HOW TO START WALKING
This warm-up exercise provides a light, loose, invigorating, complete and effortless gait.
If we walk calmly but determined, we will distinguish that we place the weight on the right foot and with the hip we move the left foot and leg through the air. And then it happens just the other way around. Each time the hip drags the left foot it relaxes.
We accompany relaxation with thought for a few steps: we feel the weight of the foot, its temperature, if it is loose or stuck to the ankle, what angle it forms with the leg … First, we must walk, and then accompany.
Repeat the process with the other foot. And we compare the two: weight, volume, lightness…
Then we accompany with the thought the left leg when it is dragged by the hip. We turn right and compare them.
We place the hands on both sides of the pelvis and appreciate its movements: up and down, forward and back: and at the sides. We observe the union of iliac crest, coccyx, sacrum and pubis forming a circle (concave or convex), which propels us forward.

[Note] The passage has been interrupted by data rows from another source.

(** X5. Between the calls of a single caller the tail never lags: after any
    program run from an empty queue, [head] and [tail] point to nodes and
    the node [tail] points to has no successor, so the branches of the two
    loops that help a lagging tail forward are not taken. *)
Theorem single_caller_tail_never_lags fuel s ops :
  is_empty s = true ->
  exists outs s' h t nt,
    run (S fuel) ops s = Done (outs, s') /\
    head (queue s') = Some h /\ tail (queue s') = Some t /\
    heap s' !! t = Some nt /\ next nt = None.
Proof.
  intros Q%is_empty_quiescent.
  destruct (run_refines_fifo fuel ops s [] Q) as (s' & Hrun & ch & i & C & _).
  pose proof (chain_lt _ _ _ _ C) as Hlt.
  pose proof (chain_head_lt _ _ _ _ C) as Hi.
  destruct (chain_at _ _ _ _ i C Hi) as (h & _ & Hh & _).
  destruct (chain_at _ _ _ _ (length ch - 1) C Hlt) as (t & nt & Ht & Hnt & Hnx).
  rewrite (lookup_ge_None_2 ch (S (length ch - 1))) in Hnx by lia.
  eexists _, s', h, t, nt. split_and!; try done.
  - by rewrite (chain_head _ _ _ _ C).
  - by rewrite (chain_tail _ _ _ _ C).
Qed.

(** ** Queues whose tail lags *)

(** X6. A single caller gets from any queue of the shape of a linked list,
    whether its tail lags or not, the results of the FIFO queue of the
    specification started with the values of the nodes after [head], once
    the fuel covers two iterations and the lag of the tail. *)
Theorem lagging_queue_refines_fifo fuel ops s ch i j :
  chain s ch i j -> 2 <= fuel -> length ch - j <= fuel ->
  exists s' ch' i' j',
    run fuel ops s = Done (fst (fifo_run ops (pending s ch i)), s') /\
    chain s' ch' i' j' /\
    pending s' ch' i' = snd (fifo_run ops (pending s ch i)).
Proof.
  intros C Hf2. revert s ch i j C.
  induction ops as [|[v|] ops IH]; intros s ch i j C Hf.
  - by exists s, ch, i, j.
  - destruct (Enqueue_chain fuel v s ch i j C Hf)
      as (a & n & _ & _ & _ & Hrun & C' & Hp).
    cbv zeta in Hrun, C', Hp.
    edestruct (IH _ _ _ _ C') as (s' & ch' & i' & j' & Hrun' & C'' & Hp').
    { rewrite length_app. cbn [length]. lia. }
    exists s', ch', i', j'. cbn [run fifo_run]. exec Hrun.
    unfold fifo_Enqueue. rewrite <- Hp. exact (conj Hrun' (conj C'' Hp')).
  - pose proof (chain_head_lt _ _ _ _ C) as Hi.
    destruct fuel as [|[|fuel]]; try lia.
    destruct (decide (S i = length ch)) as [Hlast|Hlast].
    + assert (pending s ch i = []) as Hp.
      { unfold pending. by rewrite drop_ge by lia. }
      destruct (IH _ _ _ _ C Hf) as (s' & ch' & i' & j' & Hrun' & C' & Hp').
      exists s', ch', i', j'. cbn [run fifo_run].
      exec (Dequeue_is_empty (S fuel) s (chain_is_empty _ _ _ _ C Hlast)).
      exec Hrun'. rewrite Hp in *. cbn [fifo_Dequeue]. unfold ret.
      destruct (fifo_run ops []) as [rs l'']. by split_and!.
    + destruct (lookup_lt_is_Some_2 ch (S i)) as [b Hb]; [lia|].
      destruct (Dequeue_chain fuel s ch i j b C Hb) as (Hrun & _ & C').
      cbv zeta in Hrun, C'.
      assert (pending s ch i = val_at (heap s) b :: pending s ch (S i)) as Hp.
      { unfold pending. by rewrite (drop_S _ _ _ Hb). }
      edestruct (IH _ _ _ _ C') as (s' & ch' & i' & j' & Hrun' & C'' & Hp').
      { lia. }
      change (pending (Store (heap s) (Queue (Some b) (ch !! (j `max` S i)))) ch (S i))
        with (pending s ch (S i)) in Hrun', Hp'.
      exists s', ch', i', j'. cbn [run fifo_run]. exec Hrun. exec Hrun'.
      rewrite Hp. cbn [fifo_Dequeue]. unfold ret.
      destruct (fifo_run ops (pending s ch (S i))) as [rs l'']. by split_and!.
Qed.

(** X7. The tail is helped forward by one node in each iteration: on a queue
    of the shape of a linked list, [Enqueue] does not return in fewer
    iterations than the lag of the tail and one more, and [Dequeue] does
    not return in its first iteration when [tail] is on the node [head]
    points to and that node has a successor. *)
Theorem helping_takes_iterations s ch i j :
  chain s ch i j ->
  (forall fuel v, fuel < length ch - j -> Enqueue fuel v s = OutOfFuel) /\
  (i = j -> S i < length ch -> Dequeue 1 s = OutOfFuel).
Proof.
  intros C. split.
  - intros fuel v Hf. unfold Enqueue. exec (eq_refl (alloc v s)).
    pose proof (chain_alloc s ch i j v C) as C'.
    set (s1 := Store (heap s ++ [Node v None]) (queue s)) in *.
    clearbody s1. clear C. revert s1 j C' Hf.
    induction fuel as [|fuel IH]; intros s1 j C Hf; [done|].
    rewrite (Enqueue_loop_help fuel s1 ch i j) by (done || lia).
    apply (IH _ (S j)); [|lia]. apply chain_swing; [done|lia].
  - intros <- Hi. by rewrite (Dequeue_help 0 s ch i C Hi).
Qed.

(** ** Several queues in one memory *)

(** A list keeps its shape and its pending values in any memory that
    holds its nodes unchanged. *)
Lemma chain_frame hp hp' q ch i j :
  chain (Store hp q) ch i j ->
  (forall b, b ∈ ch -> hp' !! b = hp !! b) ->
  chain (Store hp' q) ch i j /\
  pending (Store hp' q) ch i = pending (Store hp q) ch i.
Proof.
  intros C Hsame. split.
  - split; cbn [queue heap]; try apply C.
    intros k a Hk. rewrite Hsame by (by eapply list_elem_of_lookup_2).
    apply (chain_link _ _ _ _ C k a Hk).
  - unfold pending. cbn [heap]. apply map_ext_in. intros a Ha%list_elem_of_In.
    unfold val_at. rewrite Hsame; [done|]. eapply subseteq_drop, Ha.
Qed.

(** [Dequeue] on a queue whose tail does not lag, with the list kept. *)
Lemma Dequeue_chain_quiescent fuel s ch i :
  chain s ch i (length ch - 1) ->
  exists s' i',
    Dequeue (S fuel) s = Done (fst (fifo_Dequeue (pending s ch i)), s') /\
    chain s' ch i' (length ch - 1) /\
    pending s' ch i' = snd (fifo_Dequeue (pending s ch i)) /\
    heap s' = heap s.
Proof.
  intros C. pose proof (chain_head_lt _ _ _ _ C) as Hi.
  destruct (decide (S i = length ch)) as [Hlast|Hlast].
  - assert (pending s ch i = []) as Hp.
    { unfold pending. by rewrite drop_ge by lia. }
    exists s, i. rewrite Hp. split_and!; try done.
    apply Dequeue_is_empty. by eapply chain_is_empty.
  - destruct (lookup_lt_is_Some_2 ch (S i)) as [b Hb]; [lia|].
    destruct (Dequeue_chain fuel s ch i _ b C Hb) as (_ & Hrun & C').
    cbv zeta in Hrun, C'.
    assert ((length ch - 1) `max` S i = length ch - 1) as Hmax by lia.
    rewrite Hmax in Hrun, C'.
    assert (pending s ch i = val_at (heap s) b :: pending s ch (S i)) as Hp.
    { unfold pending. by rewrite (drop_S _ _ _ Hb). }
    eexists _, (S i). rewrite Hp. split_and!; [apply Hrun; lia|exact C'|done..].
Qed.

Lemma separate_sym hp qa qb la lb :
  separate hp qa qb la lb -> separate hp qb qa lb la.
Proof.
  intros (cha & ia & chb & ib & Ca & Hpa & Cb & Hpb & Hdis).
  exists chb, ib, cha, ia. split_and!; try done. intros a Hb Ha. eauto.
Qed.

Lemma separate_Enqueue fuel v hp qa qb la lb :
  separate hp qa qb la lb ->
  exists s',
    Enqueue (S fuel) v (Store hp qa) = Done (tt, s') /\
    separate (heap s') (queue s') qb (fifo_Enqueue v la) lb.
Proof.
  intros (cha & ia & chb & ib & Ca & Hpa & Cb & Hpb & Hdis).
  pose proof (chain_lt _ _ _ _ Ca) as Hlt.
  destruct (Enqueue_chain (S fuel) v _ cha ia _ Ca ltac:(lia))
    as (a & n & Ha & Hn & _ & Hrun & Ca' & Hpa').
  cbv zeta in Hrun, Ca', Hpa'. cbn [heap queue head] in *.
  eexists. split; [exact Hrun|]. cbn [heap queue].
  assert (forall b, b ∈ chb ->
            <[a := Node (value n) (Some (length hp))]> (hp ++ [Node v None]) !! b
            = hp !! b) as Hsame.
  { intros b Hb. pose proof (chain_alloc_lt _ _ _ _ _ Cb Hb) as Hblt.
    cbn [heap] in Hblt.
    rewrite list_lookup_insert_ne, lookup_app_l; [done..|].
    intros ->. eapply Hdis; [|exact Hb]. by eapply list_elem_of_lookup_2. }
  destruct (chain_frame _ _ _ _ _ _ Cb Hsame) as [Cb' Hpb'].
  exists (cha ++ [length hp]), ia, chb, ib. split_and!.
  - rewrite length_app. cbn [length].
    by replace (length cha + 1 - 1) with (length cha) by lia.
  - unfold fifo_Enqueue. by rewrite <- Hpa.
  - exact Cb'.
  - by rewrite Hpb'.
  - intros b [Hb| ->%list_elem_of_singleton]%elem_of_app Hb'; [by eauto|].
    pose proof (chain_alloc_lt _ _ _ _ _ Cb Hb') as Hblt. cbn [heap] in Hblt. lia.
Qed.

Lemma separate_Dequeue fuel hp qa qb la lb :
  separate hp qa qb la lb ->
  exists s',
    Dequeue (S fuel) (Store hp qa) = Done (fst (fifo_Dequeue la), s') /\
    separate (heap s') (queue s') qb (snd (fifo_Dequeue la)) lb.
Proof.
  intros (cha & ia & chb & ib & Ca & Hpa & Cb & Hpb & Hdis).
  destruct (Dequeue_chain_quiescent fuel _ cha ia Ca)
    as (s' & ia' & Hrun & Ca' & Hpa' & Hheap).
  rewrite Hpa in Hrun, Hpa'. cbn [heap] in Hheap.
  exists s'. split; [exact Hrun|].
  exists cha, ia', chb, ib. rewrite Hheap.
  assert (Store hp (queue s') = s') as Hs'.
  { destruct s' as [hp' q']. cbn in *. by subst. }
  rewrite Hs'. by split_and!.
Qed.

(** X8. Queues in one memory do not interfere.  A queue made by [New] in the
    memory of a queue shares no node with it and leaves it its pending
    values.  Of two queues that share no node, any program of calls on one
    returns the results of the FIFO queue of the specification for its own
    pending values and leaves the other queue its pending values, whatever
    order the two are used in. *)
Theorem queues_do_not_interfere :
  (forall s l, quiescent s l ->
     separate (heap (New (heap s))) (queue s) (queue (New (heap s))) l []) /\
  (forall hp qa qb la lb,
     separate hp qa qb la lb -> separate hp qb qa lb la) /\
  (forall fuel ops hp qa qb la lb,
     separate hp qa qb la lb ->
     exists s',
       run (S fuel) ops (Store hp qa) = Done (fst (fifo_run ops la), s') /\
       separate (heap s') (queue s') qb (snd (fifo_run ops la)) lb).
Proof.
  split_and!.
  - intros s l (ch & i & C & Hp).
    assert (forall b, b ∈ ch -> (heap s ++ [Node zero None]) !! b = heap s !! b)
      as Hsame.
    { intros b Hb. apply lookup_app_l. by eapply chain_alloc_lt. }
    assert (chain (Store (heap s) (queue s)) ch i (length ch - 1)) as C0.
    { by destruct s. }
    destruct (chain_frame _ _ _ _ _ _ C0 Hsame) as [C' Hp'].
    exists ch, i, [length (heap s)], 0. unfold New. cbn [heap queue]. split_and!.
    + exact C'.
    + rewrite Hp'. by destruct s.
    + exact (chain_New (heap s)).
    + done.
    + intros b Hb ->%list_elem_of_singleton.
      pose proof (chain_alloc_lt _ _ _ _ _ C Hb). lia.
  - apply separate_sym.
  - intros fuel ops. induction ops as [|[v|] ops IH]; intros hp qa qb la lb Hsep.
    + by exists (Store hp qa).
    + destruct (separate_Enqueue fuel v _ _ _ _ _ Hsep) as (s1 & Hrun & Hsep1).
      destruct (IH _ _ _ _ _ Hsep1) as (s' & Hrun' & Hsep').
      assert (Store (heap s1) (queue s1) = s1) as Hs1 by (by destruct s1).
      rewrite Hs1 in Hrun'.
      exists s'. cbn [run fifo_run]. by exec Hrun.
    + destruct (separate_Dequeue fuel _ _ _ _ _ Hsep) as (s1 & Hrun & Hsep1).
      destruct (IH _ _ _ _ _ Hsep1) as (s' & Hrun' & Hsep').
      assert (Store (heap s1) (queue s1) = s1) as Hs1 by (by destruct s1).
      rewrite Hs1 in Hrun'.
      exists s'. cbn [run fifo_run]. exec Hrun. exec Hrun'. unfold ret.
      destruct (fifo_Dequeue la) as [r l']. cbn [fst snd] in *.
      by destruct (fifo_run ops l') as [rs l''].
Qed.
(** * VeilBreakers data converter: the value-language parser of
      [convert_godot_data.py], embedded and verified.

    The development follows the Python source function by function:
    [parse_tres_file], [parse_value], [parse_array], [parse_dict] and
    [convert_path].  Python strings are sequences of code points; here a
    character is an [ascii], read as a code point below 256, and a string is
    a list of characters.  Python integers are unbounded ([Z]).  A Python
    float obtained from a decimal literal is represented by the exact
    rational value of that literal in lowest terms ([Q] through [Qred]);
    rounding to binary64 is not modelled.  Exceptions are explicit: every
    operation that can raise returns a [res].  Two limits of the
    interpreter are left out: the bound on the recursion depth and the
    bound CPython puts on the number of digits [int] converts. *)

From Stdlib Require Import Ascii String.
From Stdlib Require Import List ZArith QArith Bool Lia Arith.
Import ListNotations.

Open Scope string_scope.
Open Scope list_scope.
Open Scope nat_scope.

(* ================================================================== *)
(** * Strings *)
(* ================================================================== *)

Definition str := list ascii.

(** String literals of the source are written as Rocq literals and read as
    character lists. *)
Definition lit (x : string) : str := list_ascii_of_string x.
Coercion lit : string >-> str.

(** The double quote, code point 34. *)
Definition dquote : ascii := ascii_of_nat 34.
(** The backslash, code point 92. *)
Definition backslash : ascii := ascii_of_nat 92.
(** The line feed, code point 10. *)
Definition newline : ascii := ascii_of_nat 10.

Definition code (c : ascii) : N := N_of_ascii c.

Definition between (lo hi : N) (c : ascii) : bool :=
  (N.leb lo (code c)) && (N.leb (code c) hi).

(** [str.isspace] on one code point, which is also the class [\s] of a
    Unicode pattern: TAB..CR, FS..US, space, NEL and NBSP below 256. *)
Definition isspace (c : ascii) : bool :=
  between 9 13 c || between 28 32 c || between 133 133 c || between 160 160 c.

(** The class [\d] of a Unicode pattern: the decimal digits; below 256
    these are 0..9 only. *)
Definition isdigit (c : ascii) : bool := between 48 57 c.

(** The class [\w] of a Unicode pattern: alphanumeric code points and the
    underscore.  Below 256 the alphanumerics are the ASCII letters and
    digits, the ordinal indicators, the micro sign, the superscript digits,
    the vulgar fractions and the Latin-1 letters. *)
Definition isword (c : ascii) : bool :=
  between 48 57 c || between 65 90 c || between 97 122 c || between 95 95 c
  || between 170 170 c || between 178 179 c || between 181 181 c
  || between 185 186 c || between 188 190 c
  || between 192 214 c || between 216 246 c || between 248 255 c.

(** [.] without DOTALL: anything but a line feed. *)
Definition isdot (c : ascii) : bool := negb (Ascii.eqb c newline).

(** [.] with DOTALL. *)
Definition isany (c : ascii) : bool := true.

(** [[\d.]] *)
Definition iscolorchar (c : ascii) : bool := isdigit c || Ascii.eqb c ".".

(** [[\d.-]] *)
Definition isvecchar (c : ascii) : bool :=
  isdigit c || Ascii.eqb c "." || Ascii.eqb c "-".

Fixpoint str_eqb (a b : str) : bool :=
  match a, b with
  | [], [] => true
  | x :: a', y :: b' => Ascii.eqb x y && str_eqb a' b'
  | _, _ => false
  end.

Definition is_empty (s : str) : bool :=
  match s with [] => true | _ => false end.

(** [s.startswith(p)] *)
Fixpoint startswith (p s : str) : bool :=
  match p, s with
  | [], _ => true
  | x :: p', y :: s' => Ascii.eqb x y && startswith p' s'
  | _ :: _, [] => false
  end.

(** [s.endswith(p)] *)
Definition endswith (p s : str) : bool := startswith (rev p) (rev s).

(** [s.lstrip(chars)], the characters to drop given as a class. *)
Fixpoint lstrip_by (p : ascii -> bool) (s : str) : str :=
  match s with
  | [] => []
  | c :: s' => if p c then lstrip_by p s' else s
  end.

Definition rstrip_by (p : ascii -> bool) (s : str) : str :=
  rev (lstrip_by p (rev s)).

Definition strip_by (p : ascii -> bool) (s : str) : str :=
  rstrip_by p (lstrip_by p s).

(** [s.strip()] *)
Definition strip (s : str) : str := strip_by isspace s.

(** [s.strip] with the double quote as its argument: every leading and
    trailing double quote goes. *)
Definition strip_quotes (s : str) : str := strip_by (Ascii.eqb dquote) s.

(** [s[1:-1]] *)
Definition slice_1_m1 (s : str) : str := removelast (tl s).

(** [s[-1]] of a non-empty string, [None] for the empty one (the source
    guards every use). *)
Definition last_char (s : str) : option ascii :=
  match rev s with [] => None | c :: _ => Some c end.

(** [s.split(sep)] for a one-character separator: never the empty list. *)
Fixpoint split_on (sep : ascii) (s : str) : list str :=
  match s with
  | [] => [[]]
  | c :: s' =>
      if Ascii.eqb c sep then [] :: split_on sep s'
      else match split_on sep s' with
           | [] => [[c]]
           | w :: ws => (c :: w) :: ws
           end
  end.

(** [s.replace(old, new)] for a non-empty [old]: occurrences are found left
    to right and do not overlap. *)
Fixpoint replace_fuel (fuel : nat) (old new s : str) : str :=
  match fuel with
  | O => s
  | S fuel' =>
      match s with
      | [] => []
      | c :: s' =>
          if startswith old s
          then new ++ replace_fuel fuel' old new (skipn (length old) s)
          else c :: replace_fuel fuel' old new s'
      end
  end.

Let’s now put the underside of the hand on the back crossing the spine to accompany it. By tensing the left side of the back, we have the weight on the right foot, and vice versa.
To release tension and keep your balance, we project one arm forward, and the other behind.
Finally, we put our hand on our heads, to feel how the footsteps resonate.
It is known that eight out of ten people would improve their health if they walked.